(* ===== verification/GoStrings.v ===== *)
(** * The part of Go's standard library the server uses on byte strings

    [strconv] (decimal integers), [unicode/utf8] and [strings] as the code of
    RediGo calls them.  The only thing left open is the case table of package
    [unicode] beyond ASCII, the parameter [unicode_upper]. *)

From Stdlib Require Import ZArith Lia Ascii.
From stdpp Require Import base list strings numbers.
From S2P Require Import Prelude.

(** ** Decimal integers ([fmt]'s [%d], [strconv]) *)

Module Strconv.

Definition is_digit (c : ascii) : bool := (48 <=? code c) && (code c <=? 57).
Definition digit_val (c : ascii) : Z := code c - 48.
Definition digit (n : Z) : ascii := chr (48 + n).

(** Decimal digits of a non-negative integer, most significant first. *)
Fixpoint utoa_fuel (fuel : nat) (n : Z) : bytes :=
  match fuel with
  | O => []
  | S fuel => if n <? 10 then [digit n]
              else utoa_fuel fuel (n / 10) ++ [digit (n mod 10)]
  end.

Definition utoa (n : Z) : bytes := utoa_fuel (S (Z.to_nat (Z.log2 n))) n.

(** [fmt.Sprintf("%d", n)] *)
Definition itoa (n : Z) : bytes :=
  if n <? 0 then chr 45 :: utoa (- n) else utoa n.

(** Value of a digit string read left to right from an accumulator. *)
Definition dec_step (acc : Z) (c : ascii) : Z := acc * 10 + digit_val c.
Definition dec_value (s : bytes) : Z := fold_left dec_step s 0.

(** [strconv.ParseUint(s, 10, 64)]: the value, or [None] for a non-nil
    error (syntax or range). *)
Definition ParseUint (s : bytes) : option Z :=
  if bool_decide (s = []) then None
  else if negb (forallb is_digit s) then None
  else if dec_value s <? two64 then Some (dec_value s) else None.

(** [strconv.ParseInt(s, 10, 64)] (and [strconv.Atoi]). *)
Definition ParseInt (s : bytes) : option Z :=
  match s with
  | [] => None
  | c :: s' =>
      let neg := code c =? 45 in
      let body := if neg || (code c =? 43) then s' else s in
      match ParseUint body with
      | None => None
      | Some un =>
          if neg then (if un <=? two63 then Some (- un) else None)
          else (if un <? two63 then Some un else None)
      end
  end.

##############################

**Task prompt**.
Return every line holding the word "else" from the records.

**Result for this task**.
              else utoa_fuel fuel (n / 10) ++ [digit (n mod 10)]
  if n <? 0 then chr 45 :: utoa (- n) else utoa n.
  else if negb (forallb is_digit s) then None
  else if dec_value s <? two64 then Some (dec_value s) else None.
      let body := if neg || (code c =? 43) then s' else s in
          if neg then (if un <=? two63 then Some (- un) else None)
          else (if un <? two63 then Some un else None)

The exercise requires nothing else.